Abstract: In this paper, necessary and sufficient conditions are established for the factorization of a closed, in general, unbounded operator $T=AB$ into a product of two nonnegative selfadjoint operators $A$ and $B.$ Already the special case, where $A$ or $B$ is bounded, leads to new results and is of wider interest, since the problem is connected to the notion of similarity of the operator $T$ to a selfadjoint one, but, in fact, goes beyond this case. It is proved that this subclass of operators can be characterized not only by means of quasi-affinity of $T^*$ to an operator $S=S^* \geq 0$, but also via Sebesty\'en inequality, a result known in the setting of bounded operators $T.$ Another subclass of operators $T,$ where $A$ or $B$ has a bounded inverse, leads to a similar analysis. This gives rise to a reversed version of Sebesty\'en inequality which is introduced in the present paper.
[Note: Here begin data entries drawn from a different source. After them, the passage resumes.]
(* ===== verification/BigTerm.v ===== *)
(** Integer terms: the functions of [erts/emulator/beam/big.c] on tagged terms, on top of the digit vectors.

    An integer term is a small (an immediate) or a pointer to a bignum (a header with sign and size, and digits); [NIL]
    is how the functions report a result that is too big.  The functions are called with bignums; other arguments
    are undefined ([None]), as [big_val] is. *)

From Stdlib Require Import ZArith ZifyBool.
From stdpp Require Import base list numbers option.
From S2P Require Import Prelude Big BigSpec BigBits BigBitsSpec BigDiv.
Local Open Scope Z_scope.

Section Terms.
Context {dw : DigitWidth}.

(** 60 and 28 for the two word sizes. *)
Definition SMALL_BITS : Z := D_EXP - 4.
Definition MAX_SMALL : Z := 2 ^ (SMALL_BITS - 1) - 1.
Definition MIN_SMALL : Z := - 2 ^ (SMALL_BITS - 1).
Definition BIG_ARITY_MAX : Z := Z.shiftl 1 19 - 1.
Definition BIG_NEED_SIZE (n : Z) : Z := n + 1.

Inductive int_term : Type :=
| Small (z : Z)
| Bignum (sign : bool) (ds : list Z)
| NIL.

(** Conversion to [Sint]. *)
Definition Sint (z : Z) : Z := wrap_s D_EXP z.

Definition IS_USMALL (sgn : bool) (x : Z) : bool := if sgn then x <=? MAX_SMALL + 1 else x <=? MAX_SMALL.

Definition big_norm (x : list Z) (sign : bool) : int_term :=
  match x with
  | [y] =>
      if (D_EXP <? SMALL_BITS) || IS_USMALL sign y then Small (if sign then - Sint y else Sint y)
      else if BIG_NEED_SIZE 1 - 1 >? BIG_ARITY_MAX then NIL else Bignum sign [y]
  | _ => if BIG_NEED_SIZE (zlen x) - 1 >? BIG_ARITY_MAX then NIL else Bignum sign x
  end.

Definition uint_to_big (x : Z) : int_term := Bignum false [x].

Definition erts_make_integer (x : Z) : int_term := if IS_USMALL false x then Small x else uint_to_big x.

Definition small_to_big (x : Z) : int_term := if x >=? 0 then Bignum false [dig x] else Bignum true [dig (Sint (- x))].

Definition big_comp (x y : int_term) : option Z :=
  match x, y with
  | Bignum xs xd, Bignum ys yd =>
      if eqb xs ys then c ← I_comp xd yd; Some (if xs then - c else c)
      else Some (if xs then -1 else 1)
  | _, _ => None
  end.

Definition big_ucomp (x y : int_term) : option Z :=
  match x, y with Bignum _ xd, Bignum _ yd => I_comp xd yd | _, _ => None end.

Definition B_plus_minus (x : list Z) (xsgn : bool) (y : list Z) (ysgn : bool) : option int_term :=
  if eqb xsgn ysgn then
    if (length y <? length x)%nat then r ← I_add x y; Some (big_norm r xsgn)
    else r ← I_add y x; Some (big_norm r xsgn)
  else
    comp ← I_comp x y;
    if comp =? 0 then Some (Small 0)
    else if comp >? 0 then r ← I_sub x y; Some (big_norm r xsgn)
    else r ← I_sub y x; Some (big_norm r ysgn).

Definition big_plus (x y : int_term) : option int_term :=
  match x, y with Bignum xs xd, Bignum ys yd => B_plus_minus xd xs yd ys | _, _ => None end.

Definition big_minus (x y : int_term) : option int_term :=
  match x, y with Bignum xs xd, Bignum ys yd => B_plus_minus xd xs yd (negb ys) | _, _ => None end.

(** [y] is an unsigned number. *)
Definition big_plus_small (x : int_term) (y : Z) : option int_term :=
  match x with
  | Bignum true xd => r ← D_sub xd y; Some (big_norm r true)
  | Bignum false xd => Some (big_norm (D_add xd y) false)
  | _ => None
  end.

Definition big_minus_small (x : int_term) (y : Z) : option int_term :=
  match x with
  | Bignum true xd => Some (big_norm (D_add xd y) true)
  | Bignum false xd => r ← D_sub xd y; Some (big_norm r false)
  | _ => None
  end.

Definition small_times (x y : Z) : int_term :=
  let sign := negb (eqb (x <? 0) (y <? 0)) in
  let xu := dig (if x >? 0 then x else Sint (- x)) in
  let yu := dig (if y >? 0 then y else Sint (- y)) in
  let '(d1, d0) := DMULc xu yu 0 in
  if (d1 =? 0) && ((D_EXP <? SMALL_BITS) || IS_USMALL sign d0) then Small (if sign then - Sint d0 else Sint d0)
  else Bignum sign (if negb (d1 =? 0) then [d0; d1] else [d0]).

(** [same]: the two terms are the same pointer. *)
Definition big_times (same : bool) (x y : int_term) : option int_term :=
  match x, y with
  | Bignum xs xd, Bignum ys yd =>
      let sign := negb (eqb xs ys) in
      match xd, yd with
      | _, [yd0] => Some (big_norm (D_mul xd yd0) sign)
      | [xd0], _ => Some (big_norm (D_mul yd xd0) sign)
      | _, _ =>
          r ← (if same then I_sqr xd (replicate (length xd + 1) 0)
               else if (length yd <=? length xd)%nat then I_mul xd yd (replicate (length xd) 0)
               else I_mul yd xd (replicate (length yd) 0));
          Some (big_norm r sign)
      end
  | _, _ => None
  end.

Definition big_times_small (x : int_term) (y : Z) : option int_term :=
  match x with Bignum xs xd => Some (big_norm (D_mul xd y) xs) | _ => None end.

Definition big_neg (x : int_term) : option int_term :=
  match x with Bignum xs xd => Some (big_norm xd (negb xs)) | _ => None end.

(** The common shape of [big_band], [big_bor] and [big_bxor]: the longer operand first. *)
Definition big_bits (op : list Z → bool → list Z → bool → option (list Z)) (sign : bool) (xs : bool) (xd : list Z)
    (ys : bool) (yd : list Z) : option int_term :=
  r ← (if (length yd <=? length xd)%nat then op xd xs yd ys else op yd ys xd xs); Some (big_norm r sign).

Definition big_band (x y : int_term) : option int_term :=
  match x, y with Bignum xs xd, Bignum ys yd => big_bits I_band (xs && ys) xs xd ys yd | _, _ => None end.
Definition big_bor (x y : int_term) : option int_term :=
  match x, y with Bignum xs xd, Bignum ys yd => big_bits I_bor (xs || ys) xs xd ys yd | _, _ => None end.
Definition big_bxor (x y : int_term) : option int_term :=
  match x, y with Bignum xs xd, Bignum ys yd => big_bits I_bxor (xorb xs ys) xs xd ys yd | _, _ => None end.

Definition big_bnot (x : int_term) : option int_term :=
  match x with
  | Bignum xs xd => let sign := negb xs in r ← I_bnot xd sign; Some (big_norm r sign)
  | _ => None
  end.

Definition big_lshift (x : int_term) (y : Z) : option int_term :=
  match x with Bignum xs xd => r ← I_lshift xd y xs; Some (big_norm r xs) | _ => None end.

(** ** Conversions *)

(** [sizeof(ErtsDigit)]. *)
Definition D_SIZE : nat := Z.to_nat (D_EXP / 8).

Fixpoint count_bytes (fuel : nat) (d : Z) : option Z :=
  match fuel with
  | O => if d =? 0 then Some 0 else None
  | S fuel' => if d =? 0 then Some 0 else n ← count_bytes fuel' (Z.shiftr d 8); Some (n + 1)
  end.

Definition big_bytes (x : int_term) : option Z :=
  match x with
  | Bignum _ xd => d ← list.last xd; n ← count_bytes D_SIZE d; Some ((zlen xd - 1) * Z.of_nat D_SIZE + n)
  | _ => None
  end.

(** [for(i = 0; i < sizeof(ErtsDigit); ++i) { p[i] = d & 0xff; d >>= 8; }] *)
Fixpoint digit_to_bytes (n : nat) (d : Z) : list Z :=
  match n with O => [] | S n' => Z.land d 255 :: digit_to_bytes n' (Z.shiftr d 8) end.

(** [do { *p++ = d & 0xff; d >>= 8; } while (d != 0)] *)
Fixpoint last_to_bytes (fuel : nat) (d : Z) : option (list Z) :=
  match fuel with
  | O => None
  | S fuel' =>
      let d' := Z.shiftr d 8 in
      if d' =? 0 then Some [Z.land d 255] else bs ← last_to_bytes fuel' d'; Some (Z.land d 255 :: bs)
  end.

Fixpoint digits_to_bytes (ds : list Z) : option (list Z) :=
  match ds with
  | [] => None
  | [d] => last_to_bytes D_SIZE d
  | d :: ds' => bs ← digits_to_bytes ds'; Some (digit_to_bytes D_SIZE d ++ bs)
  end.

Definition big_to_bytes (x : int_term) : option (list Z) :=
  match x with Bignum _ xd => digits_to_bytes xd | _ => None end.

(** [for(i = n; --i >= 0;) d = (d << 8) | xp[i]] on the [n] bytes [bs]. *)
Definition digit_of_bytes (bs : list Z) : Z := foldr (λ b d, Z.lor (dig (Z.shiftl d 8)) b) 0 bs.

Fixpoint digits_of_bytes (fuel : nat) (bs : list Z) : option (list Z) :=
  match fuel with
  | O => None
  | S fuel' =>
      if (D_SIZE <=? length bs)%nat then
        ds ← digits_of_bytes fuel' (drop D_SIZE bs); Some (digit_of_bytes (take D_SIZE bs) :: ds)
      else Some (match bs with [] => [] | _ => [digit_of_bytes bs] end)
  end.

Definition bytes_to_big (xp : list Z) (xsgn : bool) : option int_term :=
  ds ← digits_of_bytes (S (length xp)) xp; Some (big_norm ds xsgn).

Inductive conv := Value (z : Z) | BADARG | SYSTEM_LIMIT.

(** The digits put together at the positions [n], [n + D_EXP], ... of a [Uint]. *)
Fixpoint join_digits (ds : list Z) (n uval : Z) : Z :=
  match ds with [] => uval | d :: ds' => join_digits ds' (n + D_EXP) (Z.lor uval (dig (Z.shiftl d n))) end.

Definition term_to_Uint (t : int_term) : conv :=
  match t with
  | Small i => if i <? 0 then BADARG else Value (dig i)
  | Bignum sgn xd =>
      if sgn then BADARG
      else if zlen xd * D_EXP >? D_EXP then SYSTEM_LIMIT
      else Value (join_digits xd 0 0)
  | NIL => BADARG
  end.

Definition term_to_Sint (t : int_term) : option Z :=
  match t with
  | Small i => Some i
  | Bignum sgn xd =>
      if zlen xd * D_EXP >? D_EXP then None
      else
        let uval := join_digits xd 0 0 in
        if sgn then let uval := dig (- uval) in if Sint uval >? 0 then None else Some (Sint uval)
        else if Sint uval <? 0 then None else Some (Sint uval)
  | NIL => None
  end.

(** Expects the big to fit. *)
Definition big_to_uint32 (b : int_term) : Z :=
  match term_to_Uint b with Value u => wrap_u 32 u | _ => 0 end.

(** The compilation for [sizeof(Uint) > 4], or for 32-bit digits. *)
Definition term_equals_2pow32 (x : int_term) : bool :=
  if D_EXP / 8 >? 4 then
    match term_to_Uint x with
    | Value u => (Z.land u 4294967295 =? 0) && (Z.shiftr (Z.shiftr u 16) 16 =? 1)
    | _ => false
    end
  else match x with Bignum _ [d0; d1] => (d0 =? 0) && (d1 =? 1) | _ => false end.

(** ** Decimal output *)
Definition D_DECIMAL_EXP : nat := 9.
Definition D_DECIMAL_BASE : Z := 1000000000.

(** [while(rem) { write((rem % 10) + '0'); rem /= 10; }]: the characters in the order of the calls. *)
Fixpoint write_digits (fuel : nat) (rem : Z) : option (list Z) :=
  if rem =? 0 then Some []
  else match fuel with
       | O => None
       | S fuel' => cs ← write_digits fuel' (rem / 10); Some (rem mod 10 + 48 :: cs)
       end.

(** [while(i--) { write((rem % 10) + '0'); rem /= 10; }] *)
Fixpoint write_padded (i : nat) (rem : Z) : list Z :=
  match i with O => [] | S i' => rem mod 10 + 48 :: write_padded i' (rem / 10) end.

(** The [while(1)] loop. *)
Fixpoint write_loop (fuel : nat) (tmp : list Z) : option (list Z) :=
  match fuel with
  | O => None
  | S fuel' =>
      '(tmp, rem) ← D_div tmp D_DECIMAL_BASE;
      if bool_decide (tmp = [0]) then write_digits D_DECIMAL_EXP rem
      else cs ← write_loop fuel' tmp; Some (write_padded D_DECIMAL_EXP rem ++ cs)
  end.

Definition write_big (x : int_term) : option (list Z) :=
  match x with
  | Bignum sign dx =>
      cs ← (match dx with
            | [d] => if d <? D_DECIMAL_BASE
                     then if d =? 0 then Some [48] else write_digits D_DECIMAL_EXP d
                     else write_loop (Z.to_nat (zlen dx * D_EXP)) dx
            | _ => write_loop (Z.to_nat (zlen dx * D_EXP)) dx
            end);
      Some (cs ++ (if sign then [45] else []))
  | _ => None
  end.

(** [write_list] conses the characters: the first one written is the last one read. *)
Definition erts_big_to_list (x : int_term) : option (list Z) := reverse <$> write_big x.

(** [write_string]: the characters are stored downwards from the offset [p] of the buffer. *)
Fixpoint write_string (cs : list Z) (buf : list Z) (p : Z) : option (list Z * Z) :=
  match cs with [] => Some (buf, p) | c :: cs' => buf ← store buf (p - 1) c; write_string cs' buf (p - 1) end.

(** The buffer and the offset of the string in it. *)
Definition erts_big_to_string (x : int_term) (buf : list Z) : option (list Z * Z) :=
  let big_str := zlen buf - 1 in
  buf ← store buf big_str 0;
  cs ← write_big x;
  write_string cs buf big_str.

Fixpoint lg_loop (fuel : nat) (d : Z) : option Z :=
  match fuel with
  | O => if d =? 0 then Some 0 else None
  | S fuel' => if d =? 0 then Some 0 else n ← lg_loop fuel' (Z.shiftr d 1); Some (n + 1)
  end.

Definition I_lg (x : list Z) : option Z :=
  d ← list.last x; n ← lg_loop (Z.to_nat D_EXP) d; Some (int32 ((zlen x - 1) * D_EXP + n - 1)).

Definition big_decimal_estimate (x : int_term) : option Z :=
  match x with
  | Bignum sign xd =>
      lg ← I_lg xd;
      let lg10 := int32 (int32 (int32 (lg + 1) * 28) `quot` 93 + 1) in
      let lg10 := if sign then lg10 + 1 else lg10 in
      Some (lg10 + 1)
  | _ => None
  end.

End Terms.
It is shown that this second subclass, where $A^{-1}$ or $B^{-1}$ is bounded, can be characterized in a similar way by means of quasi-affinity of $T,$ rather that $T^*,$ to an operator $S=S^*\geq 0$. Furthermore, the connection between these two classes and weak-similarity as well as quasi-similarity to some $S=S^*\geq 0$ is investigated. Finally, the special case where $ S$ is bounded is considered.